• Aim of the task: What lines in the data below mention the string "split"? Copy them out.

(Dataset entries)
-=-=-

Context {T : CollaboratorTypes} {C : Collaborators}.

(** Unfold the monad and simplify, leaving comparisons and wrap-arounds
    folded. *)
Ltac run :=
  unfold modify, log; unfold mbind, M_bind, mret, M_ret, this, store, emit, record_events;
  cbn -[Nat.ltb Z.leb Z.ltb Z.eqb to_uint32 to_uint8].

(** The lifecycle gate of [SendRtpPacket] and [OnDataReceivedFromNextNode]:
    outside Started they log, return false and leave the node as it is. *)
Lemma SendRtpPacket_not_started (w : World) p :
  node_state (node w) ≠ Started →
  SendRtpPacket p w
  = Done false (record_events
      [EvLog "Node has not started, so the received data has been canceled."] w).
Proof.
  intros H. unfold SendRtpPacket. run.
  destruct (node_state (node w)); try reflexivity. congruence.
Qed.

Lemma OnDataReceivedFromNextNode_not_started (w : World) from data :
  node_state (node w) ≠ Started →
  OnDataReceivedFromNextNode from data w
  = Done false (record_events
      [EvLog "Node has not started, so the received data has been canceled."] w).
Proof.
  intros H. unfold OnDataReceivedFromNextNode. run.
  destruct (node_state (node w)); try reflexivity. congruence.
Qed.

(** C8. While Started, a datagram shorter than RTCP_HEADER_SIZE (so, when
    that is at least 2, any datagram of length 0 or 1) is refused: the call
    returns false, whatever the bytes are, and its only effect is the log
    line; the trace gains no [EvRead], the call is not [Undefined]. *)
Theorem short_datagram_rejected_unread (w : World) from data :
  node_state (node w) = Started →
  ((length data < RTCP_HEADER_SIZE)%nat →
   OnDataReceivedFromNextNode from data w
   = Done false (record_events [EvLog "It is not an RTP or RTCP packet."] w))
  ∧ ((2 ≤ RTCP_HEADER_SIZE)%nat → (length data ≤ 1)%nat →
     OnDataReceivedFromNextNode from data w
     = Done false (record_events [EvLog "It is not an RTP or RTCP packet."] w)).
Proof.
  intros Hs.
  assert (Hshort : (length data < RTCP_HEADER_SIZE)%nat →
                   OnDataReceivedFromNextNode from data w
                   = Done false
                       (record_events [EvLog "It is not an RTP or RTCP packet."] w)).
  { intros Hlen. unfold OnDataReceivedFromNextNode. run. rewrite Hs.
    apply Nat.ltb_lt in Hlen. rewrite Hlen. reflexivity. }
  split; [exact Hshort|].
  intros Hmin Hlen. apply Hshort. lia.
Qed.

(** C9, amended. In Ready, [AddRtpReceiver] with a track whose format is
    none of the four supported ones returns false after it has put the track
    in the track table, and neither jitter-buffer table changes: a payload
    type that had no jitter buffer of either kind before the call is left
    with a track and no jitter buffer of either kind. *)
Theorem unsupported_receiver_leaves_track (w : World) payload_type track :
  node_state (node w) = Ready →
  ¬ supported (GetOriginBitstream track) →
  ∃ w',
    AddRtpReceiver payload_type track w = Done false w'
    ∧ _tracks (node w') = <[payload_type := track]> (_tracks (node w))
    ∧ _rtp_frame_jitter_buffers (node w') = _rtp_frame_jitter_buffers (node w)
    ∧ _rtp_minimal_jitter_buffers (node w') = _rtp_minimal_jitter_buffers (node w)
    ∧ (_rtp_frame_jitter_buffers (node w) !! payload_type = None →
       _rtp_minimal_jitter_buffers (node w) !! payload_type = None →
       _tracks (node w') !! payload_type = Some track
       ∧ _rtp_frame_jitter_buffers (node w') !! payload_type = None
       ∧ _rtp_minimal_jitter_buffers (node w') !! payload_type = None).
Proof.
  intros Hs Hf. unfold AddRtpReceiver. run. rewrite Hs.
  destruct (GetOriginBitstream track) eqn:E;
    try solve [exfalso; apply Hf; unfold supported; auto].
  eexists. split; [reflexivity|]. cbn.
  repeat split; try assumption.
  apply lookup_insert_eq.
Qed.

-=-=-

• Response area:
  split; [exact Hshort|].
  eexists. split; [reflexivity|]. cbn.
  repeat split; try assumption.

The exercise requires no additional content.